Host Netherlands Wins Third Title at World Championships
The third day of competition at the 2018 UCI Track Cycling World Championships presented by Tissot, in Apeldoorn, Netherlands, saw the first multiple winners of these Championships. Kristina Vogel of Germany, who won the Team Sprint title earlier in the week won the women's Sprint title, tying her with the great Anna Meares for the most world titles, at 11. Kirsten Wild took the women's Omnium title for the host nation, adding to her Points Race title. Italy and Australia won the other two competitions for the day.
Wild was the dominant rider for the four event Omnium, winning the first, third and fourth events, for a total of 121 points. Amalie Dideriksen of Denmark, after a late race surge in the final Points Race moved up to second with 112 points, followed by Rushlee Buchanan of New Zealand in the bronze medal position with 106 points.
"I'm super, super happy," said Wild. "Yes, they [crowd] give me so much energy. It's amazing. Thank you everybody. I've trained so hard for this. All the people who helped me. It's really amazing that it worked out today. The way to win an Omnium is to stay at the front. If you're in the back you won't win. I think that's the only tactic that works."

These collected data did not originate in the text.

Lemma move_locked_spec : wp (move_locked old len new new_len) (fun r s' => exists ls',
  kept o s s' ls' /\ brk (vm s') = brk (vm s) /\ move_result old len new new_len r s ls s' ls') s.
Proof using Hold Hnew Hlen Hso Hclear Hinv Hsol Hl.
  destruct move_ranges as (Hal & Hnew' & Hdis). pose proof Hold as [O1 O2 O3 O4 O5]. pose proof Hnew as [N1 N2 N3 N4 N5].
  assert (forall r s' ls', r = - ENOMEM -> credit s < 3 -> same_rest s s' -> shape (vm s') ls' ->
    (forall addr, view ls' addr = view ls addr) -> exists ls', kept o s s' ls' /\ brk (vm s') = brk (vm s) /\
      move_result old len new new_len r s ls s' ls') as Hfail.
  { intros r s' ls' -> Hcr Hr Hs Hv. exists ls'.
    pose proof (space_rest o T s s' ls ls' Hinv (conj Hr (conj Hs Hv))) as Hi.
    split; [eapply kept_rest; [done | done | by eapply light_rest] |]. split; [apply (sr_brk _ _ Hr) |].
    right. split; [done |]. split; [by left |]. split; [done |]. intros va _. by apply same_rest_pte. }
  unfold move_locked. rewrite !u64_small by (unfold USER_ADDR_MIN, USER_ADDR_LIMIT in *; lia).
  apply wp_bind. eapply wp_mono; [apply (range_isolate_spec s ls old (old + len)); try done; apply Hinv |].
  intros err s1 (ls1 & (Hr1 & Hs1 & Hv1) & Hco & Hres). cbn beta.
  destruct Hres as [(-> & Hcr1 & Hc1 & Hc2) | [-> Hcr]]; cbn [Z.eqb negb]; [| apply wp_ret; by apply (Hfail _ s1 ls1); [| lia | ..]].
  destruct (isolated_exact ls ls1 old (old + len)) as (l1 & src & r & l2 & -> & Est & Een); try done; [lia |].
  pose proof (sh_areas _ _ Hs1) as Hwf1.
  apply wp_bind. eapply wp_asks; [by apply vm_find_spec |].
  assert (area_of_addr (l1 ++ (src, r) :: l2) old = Some (src, r)) as ->.
  { apply area_of_addr_Some; [done |]. split; [set_solver | unfold covers; simpl; lia]. }
  cbn [ptr fst]. apply wp_bind, (wp_asks _ r); [apply (sh_recs _ _ Hs1); set_solver |].
  apply wp_bind. eapply wp_mono; [eapply wp_also; [apply (area_new_spec s1 _ new (new + new_len) (va_prot r) (va_flags r) Hs1) | apply area_new_credit] |].
  intros dst s2 [(Hr2 & Hs2 & _ & Hcase) [Hcr2 Hz]]. pose proof (same_rest_trans _ _ _ Hr1 Hr2) as Hr02.
  destruct Hcase as [[-> _] | (Hloose & _ & _)]; cbn [Z.eqb].
  { apply wp_ret. apply (Hfail _ s2 (l1 ++ (src, r) :: l2)); try done. specialize (Hz eq_refl). lia. }
  destruct (Z.eqb_spec dst 0) as [-> | Hd0]; [by destruct Hloose as (_ & ? & _) |].
  apply wp_bind. eapply wp_mono; [exact (put_loose_spec s2 _ dst _ (dst_area r new (new + new_len)) Hs2 Hloose) |].
  intros [] s3 (Hr3 & _ & Hs3 & Hloose3). pose proof (same_rest_trans _ _ _ Hr02 Hr3) as Hr03.
  pose proof (pages_ok_rest _ _ _ _ Hr03 (si_pages _ _ _ _ Hinv)) as Hok3.
  pose proof (page_times len Hal) as Elen. assert (0 <= len / PAGE_SIZE) as Hd by (apply Z.div_pos; [lia | done]).
  apply wp_bind. eapply wp_mono.
  { apply (move_loop_spec old new len Hold Hnew' Hdis _ o T s3 0 s3); try done; [| by apply moving_start | rewrite Z2Nat.id by done; lia].
    intros va Hva Hr. rewrite (same_rest_pte _ _ _ Hr03). eapply (clear_frame s ls); try done; [apply Hinv | apply (si_shape _ _ _ _ Hinv) | lia]. }
  intros off s4 (Hmv & Hoff & Haoff & Hcost). cbn beta. destruct (Z.ltb_spec off len) as [Hlt | Hge].
  - apply (move_fail_spec s3 (l1 ++ (src, r) :: l2) s4 off dst (dst_area r new (new + new_len))); try done; try lia.
    right. destruct Hcost as [_ Hcost]. replace (off =? len) with false in Hcost by (symmetry; apply Z.eqb_neq; lia).
    specialize (Hcost eq_refl). unfold fr in *. rewrite (sr_machine _ _ Hr03) in Hcost. lia.
  - replace off with len in Hmv by lia. by apply (move_done_spec s3 l1 src r l2 s4 dst).
Qed.
End locked.
End move.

The women's Sprint gold medal final saw Vogel go up against Stephanie Morton of Australia, the fastest qualifier in the competition. Vogel won the first heat, but Morton came back with a win in the second race, putting Vogel in the unusual situation of having to race a tie-breaker. The German rider controlled the final race from start to finish to win the title. Vogel's team mate Pauline Sophie Grabosch won the bronze medal in two straight rides over Lee Wai Sze of Hong Kong, China.
Asked about equally the record of Anna Meares, Vogel said, "At the moment and on this day I'm not counting. It was very hard at the end and it took me three final heats to get the gold medal. Today it took everything to make it to the finish line. I'm just proud to make this World title."
"She [Morton] is hard. She's in really good shape. I made a mistake in the second heat and sometimes there's a point of no return, when doing something and you have to try and do it to the end. I lost, but like I'm always saying, it takes two to win, so after the second race I kept saying 'I have to go, I have to go, just concentrate, just remember what you can', and here we are again."
Cameron Meyer of Australia successfully defended his title in the men's Points Race, a remarkable fifth time he has won this title. Meyer was clearly the strongest rider in the race, winning five intermediate sprints and taking two laps on the field, for a total of 70 points. Local Dutch fans saw their countryman Jan Willem van Schip win the silver medal with 52 points after taking the final sprint, while Mark Stewart of Great Britain won bronze with 49 points.
"It's special," Meyer said about his fifth title. "Every one of them is special when you win a gold medal in the World Championships. To win today was not easy. To be one of the favourites every time is a lot of pressure, but I enjoy it. I love the World Championships and to wear the Rainbow jersey again for another year, it's a special moment."
"There was a lot of laps taken. A lot of riders [were] doing very well out there. The Dutch, the Belgian, the British, lots of riders taking laps. I had to take multiple laps to win the race , but in the end I am very happy. It takes a lot. You need to be strong, the long distance, the sprints, tactical and that's what I love about it. It requires all the skills . Tonight I had pretty good legs and I was able to pull off the win."
The final title of the day was awarded in the men's Individual Pursuit, with Filippo Ganna taking the first gold medal of these Championships for Italy after a back-and-forth battle with Ivo Oliveira of Portugal. Alexander Evtushenko of Russia beat Charlie Tanfield of Great Britain for the bronze medal.